How would you get hourly means for multiple data columns, for a daily period, and show results for twelve “Hosts” in the same graph? That is, I’d like to graph what a 24 hour period looks like, for a weeks worth of data. The eventual goal would be to compare two sets of this data, before and after samplings.
dates Hos CPUIOWait CPUUser CPUSys 1 2011-02-11 23:55:12 db 0 14 8 2 2011-02-11 23:55:10 app1 0 6 1 3 2011-02-11 23:55:09 app2 0 4 1
I’ve been able to run
xyplot(CPUUser ~ dates | Host)
with good effect. However, rather than showing each date in the week, I’d like the X axis to be the hours of the day.Trying to get this data into an xts object results in errors such as:
“order.by requires an appropriate time-based object”
Here is a
str()
of the data frame:'data.frame': 19720 obs. of 5 variables: $ dates : POSIXct, format: "2011-02-11 23:55:12" "2011-02-11 23:55:10" ... $ Host : Factor w/ 14 levels "app1","app2",..: 9 7 5 4 3 10 6 8 2 1 ... $ CPUIOWait: int 0 0 0 0 0 0 0 0 0 0 ... $ CPUUser : int 14 6 4 4 3 10 4 3 4 4 ... $ CPUSys : int 8 1 1 1 1 3 1 1 1 1 ...
UPDATE: Just for future reference, I decided to go with a boxplot, to show both the median, and the ‘outliers’.
Essentially:
Data$hour <- as.POSIXlt(dates)$hour # extract hour of the day boxplot(Data$CPUUser ~ Data$hour) # for a subset with one host or for all hosts xyplot(Data$CPUUser ~ Data$hour | Data$Host, panel=panel.bwplot, horizontal=FALSE)
Answer
Here is one approach using cut() to create the appropriate hourly factors and ddply() from the plyr library for calculating the means.
library(lattice)
library(plyr)
## Create a record and some random data for every 5 seconds
## over two days for two hosts.
dates <- seq(as.POSIXct("2011-01-01 00:00:00", tz = "GMT"),
as.POSIXct("2011-01-02 23:59:55", tz = "GMT"),
by = 5)
hosts <- c(rep("host1", length(dates)), rep("host2",
length(dates)))
x1 <- sample(0:20, 2*length(dates), replace = TRUE)

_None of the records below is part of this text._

Lemma mutateDeployment_inv d p rq lm d' :
  mutateDeployment d p rq lm = Ok d' →
  (is_fresh (dp_meta d) = true ∨ selector_compatible d (SelectorLabels p) = true) ∧
  desired_spec_replicas d p = Ok (dp_Replicas d') ∧
  dp_meta d' = managedMetadata (dp_meta d) p ∧
  dp_Selector d' = Some {| ls_MatchLabels := SelectorLabels p; ls_MatchExpressions := [] |} ∧
  pt_meta (dp_Template d') = managedMetadata (pt_meta (dp_Template d)) p ∧
  pt_Spec (dp_Template d') = mutatePodSpec (pt_Spec (dp_Template d)) p rq lm ∧
  dp_Status d' = dp_Status d ∧ dp_other d' = dp_other d.
Proof.
  unfold mutateDeployment. destruct (negb _ && _) eqn:Hg; [done|]. intros Hd. inv_Ok Hd.
  simplify_eq/=. split; [|done]. destruct (is_fresh _), (selector_compatible _ _); naive_solver.
Qed.

End Deployment.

x2 <- rpois(2*length(dates), 2)
Data <- data.frame(dates = dates, hosts = hosts, x1 = x1,
x2 = x2)
## Calculate the mean for every hour using cut() to define
## the factors and ddply() to calculate the means.
## getmeans() is applied for each unique combination of the
## hosts and hour factors.
getmeans <- function(Df) c(x1 = mean(Df$x1),
x2 = mean(Df$x2))
Data$hour <- cut(Data$dates, breaks = "hour")
Means <- ddply(Data, .(hosts, hour), getmeans)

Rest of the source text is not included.